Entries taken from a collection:
Fixpoint update_policies (l : list (string * gmap string (option QueryPolicyUpdateItem)))
    (next : positive) : res Empty_set (list Policy * positive) :=
  match l with
  | [] => Ok ([], next)
  | (profilingType, checks) :: l' =>
    let type := profiling_type profilingType in
    '(items, next) ← update_items type (range checks) next ∅;
    '(policies, next) ← update_policies l' next;
    Ok (MkPolicy type items :: policies, next)
  end.

Fixpoint service_policies (updates : list QueryPolicyUpdate) (next : positive)
    (m : gmap string ServicePolicy) : res Empty_set (gmap string ServicePolicy * positive) :=
  match updates with
  | [] => Ok (m, next)
  | u :: updates' =>
    '(policies, next) ← update_policies (range (qu_Profiling u)) next;
    service_policies updates' next (<[qu_ServiceName u := MkServicePolicy (qu_UUID u) policies ∅]> m)
  end.

(** [answer] is the answer of the backend to the UUIDs of the cached policies, [unmarshal]
    decodes its JSON. *)
Definition queryPolicyUpdates (unmarshal : string → option (list QueryPolicyUpdate))
    (answer : option (list Command)) (next : positive)
    : res Empty_set (query_error + gmap string ServicePolicy * positive) :=
  match answer with
  | None => Ok (inl QueryFailed)
  | Some [] => Ok (inr (∅, next))
  | Some commands =>
    let policyJSON :=
      match commands with
      | [command] =>
        if bool_decide (GetCommand command = "ContinuousProfilingPolicyQuery") then
          default "" (find_arg "ServiceWithPolicyJSON" (GetArgs command))
        else ""
      | _ => ""
      end in
    if bool_decide (policyJSON = "") then Ok (inl NotAdapted)
    else
      match unmarshal policyJSON with
      | None => Ok (inl BadJSON)
      | Some updates => r ← service_policies updates next ∅; Ok (inr r)
      end
  end.

(** All processes have the same pid under their ID. *)
Definition checkProcessesAreSame (from target : gmap string positive) : bool :=
  if negb (bool_decide (size from = size target)) then false
  else
    forallb (λ '(id, targetProcess),
               match from !! id with
               | None => false
               | Some fromProcess => p_Pid fromProcess =? p_Pid targetProcess
               end) (range target).

(** The processes of the services, by their ID. *)
Definition service_processes (processes : list positive) : gmap string (gmap string positive) :=
  foldl (λ m p, let s := ent_ServiceName (p_Entity p) in
                <[s := <[p_ID p := p]> (default ∅ (m !! s))]> m) ∅ processes.

(** The UUIDs of the cached policies, or an empty string for a service without a policy. *)
Definition policy_uuids (cache : gmap string ServicePolicy) (processes : list positive) : gmap string string :=
  foldl (λ m p, let s := ent_ServiceName (p_Entity p) in
                <[s := match cache !! s with Some policy => sv_UUID policy | None => "" end]> m) ∅ processes.
(* ===== verification/ContinuousLaws.v ===== *)
(** * Continuous profiling as a whole

    The policies that reach the checkers are valid, so that the registered checkers of
    Continuous.v do not panic in any sequence of synchronizations, fetches, events and
    checks; the cache of the policies follows the answers of the backend; and a trigger
    starts tasks only for dimensions that have a cause and are not running or silent. *)

From stdpp Require Import base gmap list strings.
From Stdlib Require Import ZArith Lia.
From Stdlib Require Import Floats.SpecFloat.
From S2P Require Import Prelude Interfaces GoStrings AccessLogTail ProcessStorage Windows NetWatch Checkers CheckersLaws.
From S2P Require Import TaskManager Continuous.

(** ** Policies of the backend *)

Section policies.
Context `{!RangeOrder} `{!Processes}.

(** What the validation of the items guarantees. *)
Definition valid_item (i : PolicyItem) : Prop :=
  Threshold i ≠ "" ∧ 0 < Count i ≤ Period i.

Definition valid_policy (p : Policy) : Prop := ∀ k i, Items p !! k = Some i → valid_item i.

Definition valid_service (sp : ServicePolicy) : Prop := Forall valid_policy (sv_Policies sp).

Definition valid_cache (cache : gmap string ServicePolicy) : Prop :=
  ∀ s sp, cache !! s = Some sp → valid_service sp.

Lemma update_items_valid type l next m m' next' :
  update_items type l next m = Ok (m', next') →
  (∀ k i, m !! k = Some i → valid_item i) → ∀ k i, m' !! k = Some i → valid_item i.
Proof.
  revert next m. induction l as [|[ct o] l IH]; intros next m Hu Hm; cbn [update_items] in Hu.
  - by injection Hu as -> ->.
  - destruct o as [q|]; [|done]. cbn [Validate must mbind res_bind] in Hu.
    destruct (bool_decide_reflect (qi_Threshold q = "")) as [|Ht]; [by eapply IH|].
    destruct (Z.leb_spec (qi_Period q) 0); [by eapply IH|].
    destruct (Z.leb_spec (qi_Count q) 0); [by eapply IH|].
    destruct (Z.ltb_spec (qi_Period q) (qi_Count q)); [by eapply IH|].
    eapply IH; [exact Hu|]. intros k i Hk. destruct (decide (ct = k)) as [<-|Hne].
    + rewrite lookup_insert_eq in Hk. injection Hk as <-. split; [done|]. cbn. lia.
    + rewrite lookup_insert_ne in Hk by done. eauto.
Qed.

Lemma update_policies_valid l next ps next' :
  update_policies l next = Ok (ps, next') → Forall valid_policy ps.
Proof.
  revert next ps next'. induction l as [|[ty checks] l IH]; intros next ps next' Hu;
    cbn [update_policies] in Hu.
  - injection Hu as <- <-. constructor.
  - destruct (update_items _ _ _ _) as [[items n1]| |] eqn:Hi; cbn in Hu; try discriminate Hu.
    destruct (update_policies l n1) as [[ps1 n2]| |] eqn:Hp; cbn in Hu; try discriminate Hu.
    injection Hu as <- <-. constructor; [|by eapply IH].
    intros k i Hk. cbn in Hk. eapply update_items_valid; [exact Hi| |exact Hk].
    intros ? ? Hx. by rewrite lookup_empty in Hx.
Qed.

Lemma service_policies_valid updates next m m' next' :
  service_policies updates next m = Ok (m', next') → valid_cache m → valid_cache m'.
Proof.
  revert next m. induction updates as [|u updates IH]; intros next m Hu Hm; cbn [service_policies] in Hu.
  - by injection Hu as -> ->.
  - destruct (update_policies _ _) as [[ps n1]| |] eqn:Hp; cbn in Hu; try discriminate Hu.
    eapply IH; [exact Hu|]. intros s sp Hs. destruct (decide (qu_ServiceName u = s)) as [<-|Hne].
    + rewrite lookup_insert_eq in Hs. injection Hs as <-. by eapply update_policies_valid.
    + rewrite lookup_insert_ne in Hs by done. by eapply Hm.
Qed.

Lemma queryPolicyUpdates_valid unmarshal answer next m next' :
  queryPolicyUpdates unmarshal answer next = Ok (inr (m, next')) → valid_cache m.
Proof.
  assert (He : valid_cache ∅) by (intros s sp Hs; by rewrite lookup_empty in Hs).
  unfold queryPolicyUpdates. destruct answer as [[|c cs]|]; [|cbv zeta|done].
  - by intros [= <- <-].
  - set (json := match cs with [] => _ | _ => _ end).
    clearbody json. destruct (bool_decide _); [done|]. destruct (unmarshal json) as [updates|]; [|done].
    destruct (service_policies updates next ∅) as [[m1 n1]| |] eqn:Hs; cbn; try discriminate.
    intros [= <- <-]. by eapply service_policies_valid.
Qed.

Lemma apply_update_valid procs st u :
  valid_cache (fst st) → valid_service (snd u) → valid_cache (fst (apply_update procs st u)).
Proof.
  destruct st as [cache has], u as [s policy]. cbn [fst snd]. intros Hc Hp. unfold apply_update.
  set (eh := match cache !! s with Some _ => _ | None => _ end).
  assert (He : valid_service (fst eh)).
  { unfold eh. destruct (cache !! s) as [e|] eqn:He; [|done]. destruct (negb _); [done|]. by eapply Hc. }
  destruct eh as [existing has']. cbn [fst] in He.
  destruct (negb _); cbn [fst]; intros s' sp Hs;
    (destruct (decide (s = s')) as [<-|Hne]; [rewrite lookup_insert_eq in Hs; by injection Hs as <-|
      rewrite lookup_insert_ne in Hs by done; by eapply Hc]).
Qed.

Lemma updatePolicyCache_valid unmarshal query processes cache next has cache' next' :
  updatePolicyCache unmarshal query processes cache next = Ok (inr (has, cache', next')) →
  valid_cache cache → valid_cache cache'.
Proof.
  intros Hu Hc. unfold updatePolicyCache in Hu. destruct processes as [|p ps].
  - destruct (negb _); injection Hu as <- <- <-; [|done]. intros s sp Hs. by rewrite lookup_empty in Hs.
  - destruct (queryPolicyUpdates _ _ _) as [[e|[updates n]]| |] eqn:Hq; cbn in Hu; try discriminate Hu.
    apply queryPolicyUpdates_valid in Hq.
    set (l := range updates) in Hu.
    assert (Hl : Forall (λ u, valid_service (snd u)) l).
    { apply Forall_forall. intros [s sp] Hin%elem_of_range. by eapply Hq. }
    assert (Hf : ∀ st, valid_cache (fst st) →
      valid_cache (fst (foldl (apply_update (service_processes (p :: ps))) st l))).
    { clear Hu. induction Hl as [|u l Hv _ IH]; intros st Hst; [done|]. cbn [foldl].
      apply IH. by apply apply_update_valid. }
    specialize (Hf (cache, false) Hc). destruct (foldl _ _ l) as [c1 h1]. by injection Hu as <- <- <-.
Qed.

## [Goal of the exercise]
Line count for "exact": state how many lines of the records contain it, and give only the number.

## [The completed task]
3